[Stored items]
-----
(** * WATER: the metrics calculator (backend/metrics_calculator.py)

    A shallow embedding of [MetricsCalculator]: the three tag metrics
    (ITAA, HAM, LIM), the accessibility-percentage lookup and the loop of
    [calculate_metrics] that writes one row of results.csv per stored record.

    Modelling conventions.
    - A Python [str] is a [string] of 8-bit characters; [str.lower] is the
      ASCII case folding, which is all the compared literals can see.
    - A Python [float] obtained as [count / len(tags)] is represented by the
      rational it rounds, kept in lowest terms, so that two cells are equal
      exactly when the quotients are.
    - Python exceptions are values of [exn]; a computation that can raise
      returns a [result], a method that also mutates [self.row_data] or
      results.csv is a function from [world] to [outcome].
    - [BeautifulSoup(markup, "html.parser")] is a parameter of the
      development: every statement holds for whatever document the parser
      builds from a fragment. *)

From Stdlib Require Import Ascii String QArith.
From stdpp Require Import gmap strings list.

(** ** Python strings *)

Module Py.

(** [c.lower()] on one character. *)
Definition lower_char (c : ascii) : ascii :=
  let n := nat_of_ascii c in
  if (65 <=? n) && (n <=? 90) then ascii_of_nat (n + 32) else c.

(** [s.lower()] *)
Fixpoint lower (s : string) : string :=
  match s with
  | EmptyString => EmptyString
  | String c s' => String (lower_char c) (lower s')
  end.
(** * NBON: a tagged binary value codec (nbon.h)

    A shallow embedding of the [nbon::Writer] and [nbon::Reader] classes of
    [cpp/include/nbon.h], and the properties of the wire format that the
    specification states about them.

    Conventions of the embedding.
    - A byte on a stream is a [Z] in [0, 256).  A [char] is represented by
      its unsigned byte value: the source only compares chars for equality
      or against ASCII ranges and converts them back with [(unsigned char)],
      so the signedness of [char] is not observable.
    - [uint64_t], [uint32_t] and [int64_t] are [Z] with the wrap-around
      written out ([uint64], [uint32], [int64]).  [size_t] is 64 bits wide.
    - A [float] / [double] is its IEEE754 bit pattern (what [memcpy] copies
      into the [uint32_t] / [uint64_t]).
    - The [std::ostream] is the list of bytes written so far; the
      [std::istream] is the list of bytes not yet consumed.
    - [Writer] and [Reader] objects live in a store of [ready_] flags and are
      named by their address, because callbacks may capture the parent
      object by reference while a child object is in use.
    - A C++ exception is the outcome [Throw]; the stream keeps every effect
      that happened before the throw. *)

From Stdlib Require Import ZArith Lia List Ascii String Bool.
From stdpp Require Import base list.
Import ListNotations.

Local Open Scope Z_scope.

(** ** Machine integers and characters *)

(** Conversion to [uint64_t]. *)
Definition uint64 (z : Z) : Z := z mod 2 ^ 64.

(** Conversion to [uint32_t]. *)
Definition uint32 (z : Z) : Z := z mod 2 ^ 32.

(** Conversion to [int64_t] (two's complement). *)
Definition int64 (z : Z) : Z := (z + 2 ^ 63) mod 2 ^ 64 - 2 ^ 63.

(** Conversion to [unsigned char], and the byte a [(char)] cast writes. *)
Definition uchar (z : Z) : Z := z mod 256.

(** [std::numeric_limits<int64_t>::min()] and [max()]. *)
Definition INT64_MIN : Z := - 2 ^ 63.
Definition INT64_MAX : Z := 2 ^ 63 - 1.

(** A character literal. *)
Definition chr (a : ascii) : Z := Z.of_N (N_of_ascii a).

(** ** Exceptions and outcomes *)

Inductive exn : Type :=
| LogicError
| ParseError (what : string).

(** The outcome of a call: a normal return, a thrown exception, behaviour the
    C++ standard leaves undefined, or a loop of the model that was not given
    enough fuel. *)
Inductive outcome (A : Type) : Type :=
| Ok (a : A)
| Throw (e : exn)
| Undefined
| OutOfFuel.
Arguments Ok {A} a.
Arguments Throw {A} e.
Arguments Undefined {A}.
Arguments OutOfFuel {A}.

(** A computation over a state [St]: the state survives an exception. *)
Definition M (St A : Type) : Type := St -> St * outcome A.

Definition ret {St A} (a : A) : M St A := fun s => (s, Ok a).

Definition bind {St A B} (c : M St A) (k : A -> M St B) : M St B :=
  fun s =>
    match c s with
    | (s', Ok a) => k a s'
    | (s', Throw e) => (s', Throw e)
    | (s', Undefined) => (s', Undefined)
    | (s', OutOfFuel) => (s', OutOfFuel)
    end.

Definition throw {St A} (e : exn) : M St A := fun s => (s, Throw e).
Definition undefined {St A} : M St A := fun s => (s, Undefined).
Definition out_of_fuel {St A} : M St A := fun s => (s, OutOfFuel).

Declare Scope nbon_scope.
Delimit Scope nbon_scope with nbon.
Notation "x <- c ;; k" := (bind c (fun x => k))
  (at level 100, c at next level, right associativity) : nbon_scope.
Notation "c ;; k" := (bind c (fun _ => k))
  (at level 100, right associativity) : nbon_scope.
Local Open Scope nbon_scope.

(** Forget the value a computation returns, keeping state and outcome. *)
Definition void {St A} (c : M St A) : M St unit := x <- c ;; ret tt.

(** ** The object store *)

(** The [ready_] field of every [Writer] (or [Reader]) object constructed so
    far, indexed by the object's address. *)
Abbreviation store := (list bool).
-----
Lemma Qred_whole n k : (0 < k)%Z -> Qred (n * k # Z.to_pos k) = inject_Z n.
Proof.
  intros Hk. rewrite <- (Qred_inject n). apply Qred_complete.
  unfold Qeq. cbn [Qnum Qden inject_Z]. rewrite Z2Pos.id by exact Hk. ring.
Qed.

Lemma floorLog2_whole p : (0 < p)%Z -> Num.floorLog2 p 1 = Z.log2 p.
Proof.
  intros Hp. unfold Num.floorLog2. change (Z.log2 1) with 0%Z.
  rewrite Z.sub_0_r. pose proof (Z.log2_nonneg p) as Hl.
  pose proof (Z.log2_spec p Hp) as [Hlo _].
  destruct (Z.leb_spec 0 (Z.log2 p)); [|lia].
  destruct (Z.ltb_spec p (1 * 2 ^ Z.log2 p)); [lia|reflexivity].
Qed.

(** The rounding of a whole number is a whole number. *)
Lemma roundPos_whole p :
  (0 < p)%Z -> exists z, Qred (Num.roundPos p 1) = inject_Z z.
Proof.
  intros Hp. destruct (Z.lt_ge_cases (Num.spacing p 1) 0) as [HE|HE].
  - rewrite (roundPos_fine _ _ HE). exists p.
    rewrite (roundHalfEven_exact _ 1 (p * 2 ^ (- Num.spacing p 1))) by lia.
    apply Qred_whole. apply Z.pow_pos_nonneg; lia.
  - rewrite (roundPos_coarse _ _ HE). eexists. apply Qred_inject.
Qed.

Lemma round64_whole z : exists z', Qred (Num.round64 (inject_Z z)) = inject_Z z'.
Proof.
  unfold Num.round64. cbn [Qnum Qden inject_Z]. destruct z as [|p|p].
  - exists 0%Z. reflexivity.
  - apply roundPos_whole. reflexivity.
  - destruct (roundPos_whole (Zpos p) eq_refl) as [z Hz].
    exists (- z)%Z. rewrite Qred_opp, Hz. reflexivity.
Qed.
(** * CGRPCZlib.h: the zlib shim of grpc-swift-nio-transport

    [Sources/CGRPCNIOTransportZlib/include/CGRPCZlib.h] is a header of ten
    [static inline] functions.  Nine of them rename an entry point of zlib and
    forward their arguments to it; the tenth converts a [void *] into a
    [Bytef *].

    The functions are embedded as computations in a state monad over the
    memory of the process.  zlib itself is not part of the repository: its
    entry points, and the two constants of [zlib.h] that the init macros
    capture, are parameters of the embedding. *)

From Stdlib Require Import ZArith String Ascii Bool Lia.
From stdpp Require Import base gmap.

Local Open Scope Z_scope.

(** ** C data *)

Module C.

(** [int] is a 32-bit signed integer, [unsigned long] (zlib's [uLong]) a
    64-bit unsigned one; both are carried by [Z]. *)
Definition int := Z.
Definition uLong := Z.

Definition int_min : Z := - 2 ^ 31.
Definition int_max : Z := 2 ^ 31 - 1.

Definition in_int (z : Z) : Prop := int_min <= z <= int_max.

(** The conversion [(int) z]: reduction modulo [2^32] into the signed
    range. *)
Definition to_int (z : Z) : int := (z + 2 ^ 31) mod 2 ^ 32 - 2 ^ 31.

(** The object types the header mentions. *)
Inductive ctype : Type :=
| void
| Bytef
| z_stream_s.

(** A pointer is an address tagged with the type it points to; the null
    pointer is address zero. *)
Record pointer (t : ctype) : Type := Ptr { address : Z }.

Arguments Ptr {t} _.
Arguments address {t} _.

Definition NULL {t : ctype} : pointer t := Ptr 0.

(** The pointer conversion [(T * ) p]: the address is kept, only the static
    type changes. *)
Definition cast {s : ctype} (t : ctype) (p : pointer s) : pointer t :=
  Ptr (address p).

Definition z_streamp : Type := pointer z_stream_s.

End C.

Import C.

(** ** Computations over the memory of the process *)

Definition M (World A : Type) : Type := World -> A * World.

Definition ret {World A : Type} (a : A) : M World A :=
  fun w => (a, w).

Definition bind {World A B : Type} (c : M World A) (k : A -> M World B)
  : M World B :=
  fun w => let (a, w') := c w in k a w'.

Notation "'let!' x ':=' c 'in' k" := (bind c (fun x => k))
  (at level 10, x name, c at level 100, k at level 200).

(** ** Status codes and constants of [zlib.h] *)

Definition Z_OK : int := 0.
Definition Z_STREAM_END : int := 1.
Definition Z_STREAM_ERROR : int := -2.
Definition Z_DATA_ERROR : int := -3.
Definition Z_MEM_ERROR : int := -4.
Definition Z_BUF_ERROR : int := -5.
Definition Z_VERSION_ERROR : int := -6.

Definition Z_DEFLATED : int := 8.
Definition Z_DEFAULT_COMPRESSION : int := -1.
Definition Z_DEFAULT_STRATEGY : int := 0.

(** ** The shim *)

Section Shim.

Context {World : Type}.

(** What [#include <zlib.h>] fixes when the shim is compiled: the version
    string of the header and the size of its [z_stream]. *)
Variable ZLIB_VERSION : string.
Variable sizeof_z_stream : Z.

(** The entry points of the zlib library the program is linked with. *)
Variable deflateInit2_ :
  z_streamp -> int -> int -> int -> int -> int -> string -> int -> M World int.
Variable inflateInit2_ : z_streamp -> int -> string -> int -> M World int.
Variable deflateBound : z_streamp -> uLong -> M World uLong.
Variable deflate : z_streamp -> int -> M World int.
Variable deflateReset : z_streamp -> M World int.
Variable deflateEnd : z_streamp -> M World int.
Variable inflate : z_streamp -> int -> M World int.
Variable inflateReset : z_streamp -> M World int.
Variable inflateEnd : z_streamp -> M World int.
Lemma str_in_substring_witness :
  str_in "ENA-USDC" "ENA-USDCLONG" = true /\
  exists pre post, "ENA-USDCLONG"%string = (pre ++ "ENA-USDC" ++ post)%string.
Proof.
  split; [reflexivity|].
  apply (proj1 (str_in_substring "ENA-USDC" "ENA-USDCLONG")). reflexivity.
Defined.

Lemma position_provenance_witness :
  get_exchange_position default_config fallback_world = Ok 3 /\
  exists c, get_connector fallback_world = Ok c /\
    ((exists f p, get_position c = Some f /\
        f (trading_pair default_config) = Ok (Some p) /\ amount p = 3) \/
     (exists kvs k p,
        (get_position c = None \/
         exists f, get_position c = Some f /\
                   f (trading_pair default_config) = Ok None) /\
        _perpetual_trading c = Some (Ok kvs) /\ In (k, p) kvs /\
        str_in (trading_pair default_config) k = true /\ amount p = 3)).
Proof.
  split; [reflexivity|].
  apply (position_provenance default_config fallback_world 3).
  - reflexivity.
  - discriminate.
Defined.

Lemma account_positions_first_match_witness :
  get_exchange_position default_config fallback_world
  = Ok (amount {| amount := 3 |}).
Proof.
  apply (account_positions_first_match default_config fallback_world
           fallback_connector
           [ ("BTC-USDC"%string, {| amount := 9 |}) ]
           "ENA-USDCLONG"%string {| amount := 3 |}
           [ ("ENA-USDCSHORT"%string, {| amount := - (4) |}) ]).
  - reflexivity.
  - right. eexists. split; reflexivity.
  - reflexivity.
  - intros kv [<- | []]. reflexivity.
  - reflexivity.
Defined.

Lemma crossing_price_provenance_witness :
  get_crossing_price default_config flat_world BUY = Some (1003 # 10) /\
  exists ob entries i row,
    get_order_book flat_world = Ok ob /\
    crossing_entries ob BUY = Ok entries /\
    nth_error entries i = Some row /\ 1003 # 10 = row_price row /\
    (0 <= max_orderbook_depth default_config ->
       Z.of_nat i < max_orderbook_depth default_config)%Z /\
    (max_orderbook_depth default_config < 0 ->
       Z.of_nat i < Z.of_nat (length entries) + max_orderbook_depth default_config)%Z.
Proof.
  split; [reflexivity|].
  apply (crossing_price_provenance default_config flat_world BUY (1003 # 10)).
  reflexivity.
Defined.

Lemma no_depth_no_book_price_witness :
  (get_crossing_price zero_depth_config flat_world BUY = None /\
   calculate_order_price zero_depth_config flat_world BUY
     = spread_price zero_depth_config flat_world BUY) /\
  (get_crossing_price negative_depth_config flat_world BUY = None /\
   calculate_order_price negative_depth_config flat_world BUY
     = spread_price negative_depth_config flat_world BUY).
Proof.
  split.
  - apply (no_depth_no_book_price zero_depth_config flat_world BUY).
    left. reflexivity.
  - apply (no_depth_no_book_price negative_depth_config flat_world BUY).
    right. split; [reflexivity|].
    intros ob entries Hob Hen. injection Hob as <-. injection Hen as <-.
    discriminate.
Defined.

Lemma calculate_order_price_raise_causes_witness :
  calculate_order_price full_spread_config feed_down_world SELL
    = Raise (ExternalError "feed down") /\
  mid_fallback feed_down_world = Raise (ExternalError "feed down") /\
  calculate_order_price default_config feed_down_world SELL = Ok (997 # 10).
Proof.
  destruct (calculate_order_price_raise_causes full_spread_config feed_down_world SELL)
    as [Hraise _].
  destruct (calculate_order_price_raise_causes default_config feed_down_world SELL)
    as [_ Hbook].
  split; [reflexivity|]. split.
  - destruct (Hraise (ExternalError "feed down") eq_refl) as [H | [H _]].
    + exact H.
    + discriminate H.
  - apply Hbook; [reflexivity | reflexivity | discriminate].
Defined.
-----
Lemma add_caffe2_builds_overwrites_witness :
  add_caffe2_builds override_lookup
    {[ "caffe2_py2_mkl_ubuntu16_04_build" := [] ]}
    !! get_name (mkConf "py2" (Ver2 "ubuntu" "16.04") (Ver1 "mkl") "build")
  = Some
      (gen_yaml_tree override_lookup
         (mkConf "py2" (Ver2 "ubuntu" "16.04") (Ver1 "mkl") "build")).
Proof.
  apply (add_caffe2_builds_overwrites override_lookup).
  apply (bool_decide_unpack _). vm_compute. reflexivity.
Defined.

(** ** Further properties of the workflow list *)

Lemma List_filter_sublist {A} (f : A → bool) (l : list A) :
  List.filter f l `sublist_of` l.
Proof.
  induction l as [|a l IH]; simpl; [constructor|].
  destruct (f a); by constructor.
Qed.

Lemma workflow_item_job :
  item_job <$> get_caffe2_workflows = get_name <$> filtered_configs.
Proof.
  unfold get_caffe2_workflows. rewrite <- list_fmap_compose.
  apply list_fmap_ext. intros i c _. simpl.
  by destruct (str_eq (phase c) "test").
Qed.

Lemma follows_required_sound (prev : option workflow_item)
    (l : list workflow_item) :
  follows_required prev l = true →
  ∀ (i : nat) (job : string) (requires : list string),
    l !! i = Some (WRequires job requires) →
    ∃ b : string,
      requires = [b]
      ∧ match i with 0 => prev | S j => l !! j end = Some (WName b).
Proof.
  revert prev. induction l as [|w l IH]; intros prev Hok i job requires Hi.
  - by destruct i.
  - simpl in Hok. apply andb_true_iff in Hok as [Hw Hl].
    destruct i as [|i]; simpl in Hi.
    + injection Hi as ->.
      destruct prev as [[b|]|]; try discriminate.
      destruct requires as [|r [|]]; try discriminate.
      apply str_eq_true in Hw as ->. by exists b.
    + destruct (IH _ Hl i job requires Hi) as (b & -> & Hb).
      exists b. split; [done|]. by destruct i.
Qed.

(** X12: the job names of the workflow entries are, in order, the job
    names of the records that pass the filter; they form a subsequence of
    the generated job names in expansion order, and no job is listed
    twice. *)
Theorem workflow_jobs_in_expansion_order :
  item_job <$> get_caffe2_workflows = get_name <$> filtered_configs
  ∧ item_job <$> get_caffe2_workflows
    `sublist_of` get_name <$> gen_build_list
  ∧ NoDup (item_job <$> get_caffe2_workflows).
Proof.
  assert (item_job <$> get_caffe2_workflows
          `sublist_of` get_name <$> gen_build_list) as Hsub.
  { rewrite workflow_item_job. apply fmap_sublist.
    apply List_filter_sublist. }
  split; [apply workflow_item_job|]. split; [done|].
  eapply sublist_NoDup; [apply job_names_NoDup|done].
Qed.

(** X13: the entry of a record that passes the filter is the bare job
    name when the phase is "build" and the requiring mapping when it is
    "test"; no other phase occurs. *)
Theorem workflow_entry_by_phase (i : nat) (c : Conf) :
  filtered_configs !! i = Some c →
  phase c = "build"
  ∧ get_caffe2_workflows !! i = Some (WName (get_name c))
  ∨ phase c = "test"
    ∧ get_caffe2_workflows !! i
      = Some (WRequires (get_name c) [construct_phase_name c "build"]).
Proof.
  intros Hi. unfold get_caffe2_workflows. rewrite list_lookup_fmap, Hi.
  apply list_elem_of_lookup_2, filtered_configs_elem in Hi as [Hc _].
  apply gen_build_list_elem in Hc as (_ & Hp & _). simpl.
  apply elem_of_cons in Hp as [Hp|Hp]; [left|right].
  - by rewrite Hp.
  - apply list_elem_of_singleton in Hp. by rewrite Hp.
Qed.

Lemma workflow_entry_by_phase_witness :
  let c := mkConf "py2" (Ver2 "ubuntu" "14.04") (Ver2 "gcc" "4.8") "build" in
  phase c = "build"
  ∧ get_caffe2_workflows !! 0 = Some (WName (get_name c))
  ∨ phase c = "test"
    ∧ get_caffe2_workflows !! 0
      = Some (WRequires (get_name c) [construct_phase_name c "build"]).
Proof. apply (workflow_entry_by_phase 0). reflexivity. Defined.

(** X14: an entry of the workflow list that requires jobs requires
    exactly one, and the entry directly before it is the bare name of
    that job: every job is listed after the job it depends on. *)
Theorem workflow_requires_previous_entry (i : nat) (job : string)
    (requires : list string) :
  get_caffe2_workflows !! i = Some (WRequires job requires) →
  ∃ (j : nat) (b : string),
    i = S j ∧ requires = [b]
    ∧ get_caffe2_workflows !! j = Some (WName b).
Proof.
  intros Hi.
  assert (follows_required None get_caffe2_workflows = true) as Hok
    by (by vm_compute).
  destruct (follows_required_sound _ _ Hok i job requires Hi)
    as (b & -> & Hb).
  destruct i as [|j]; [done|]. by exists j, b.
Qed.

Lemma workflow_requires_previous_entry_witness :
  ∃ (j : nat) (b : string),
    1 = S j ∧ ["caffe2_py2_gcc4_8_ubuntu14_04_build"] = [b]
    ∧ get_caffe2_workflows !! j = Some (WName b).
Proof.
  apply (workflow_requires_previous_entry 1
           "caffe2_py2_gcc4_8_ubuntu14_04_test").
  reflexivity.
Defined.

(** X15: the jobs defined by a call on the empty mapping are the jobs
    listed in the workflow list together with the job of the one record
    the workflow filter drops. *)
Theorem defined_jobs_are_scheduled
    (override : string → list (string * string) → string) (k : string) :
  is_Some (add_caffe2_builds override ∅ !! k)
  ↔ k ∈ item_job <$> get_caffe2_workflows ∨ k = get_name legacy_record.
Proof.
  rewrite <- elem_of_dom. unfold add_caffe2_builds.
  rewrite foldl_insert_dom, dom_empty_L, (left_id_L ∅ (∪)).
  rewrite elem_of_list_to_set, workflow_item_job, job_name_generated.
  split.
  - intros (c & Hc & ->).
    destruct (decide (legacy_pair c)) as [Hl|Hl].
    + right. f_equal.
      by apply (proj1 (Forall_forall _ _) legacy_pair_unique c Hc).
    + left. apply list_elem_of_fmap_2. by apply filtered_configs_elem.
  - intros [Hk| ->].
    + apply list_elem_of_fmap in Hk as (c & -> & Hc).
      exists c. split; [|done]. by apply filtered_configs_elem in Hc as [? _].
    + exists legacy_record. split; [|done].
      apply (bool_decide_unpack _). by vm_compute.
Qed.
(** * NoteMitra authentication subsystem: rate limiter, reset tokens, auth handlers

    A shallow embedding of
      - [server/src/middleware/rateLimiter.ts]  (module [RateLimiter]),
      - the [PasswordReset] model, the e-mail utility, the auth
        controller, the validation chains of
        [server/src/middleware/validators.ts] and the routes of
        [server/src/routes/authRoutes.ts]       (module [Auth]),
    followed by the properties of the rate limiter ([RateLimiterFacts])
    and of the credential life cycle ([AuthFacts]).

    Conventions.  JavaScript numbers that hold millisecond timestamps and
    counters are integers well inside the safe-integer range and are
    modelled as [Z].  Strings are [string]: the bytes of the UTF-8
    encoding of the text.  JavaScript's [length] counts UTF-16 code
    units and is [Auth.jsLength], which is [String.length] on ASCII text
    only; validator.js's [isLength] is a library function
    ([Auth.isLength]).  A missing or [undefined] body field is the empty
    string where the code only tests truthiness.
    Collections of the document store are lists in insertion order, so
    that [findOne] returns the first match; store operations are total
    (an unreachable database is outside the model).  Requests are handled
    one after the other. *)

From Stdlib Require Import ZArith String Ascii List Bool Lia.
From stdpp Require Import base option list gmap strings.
-----
:: WORK REQUEST ::
Where a line in the records above contains the word "ZArith", copy that line.

:: TASK OUTPUT ::
From Stdlib Require Import ZArith Lia List Ascii String Bool.
From Stdlib Require Import ZArith String Ascii Bool Lia.
From Stdlib Require Import ZArith String Ascii List Bool Lia.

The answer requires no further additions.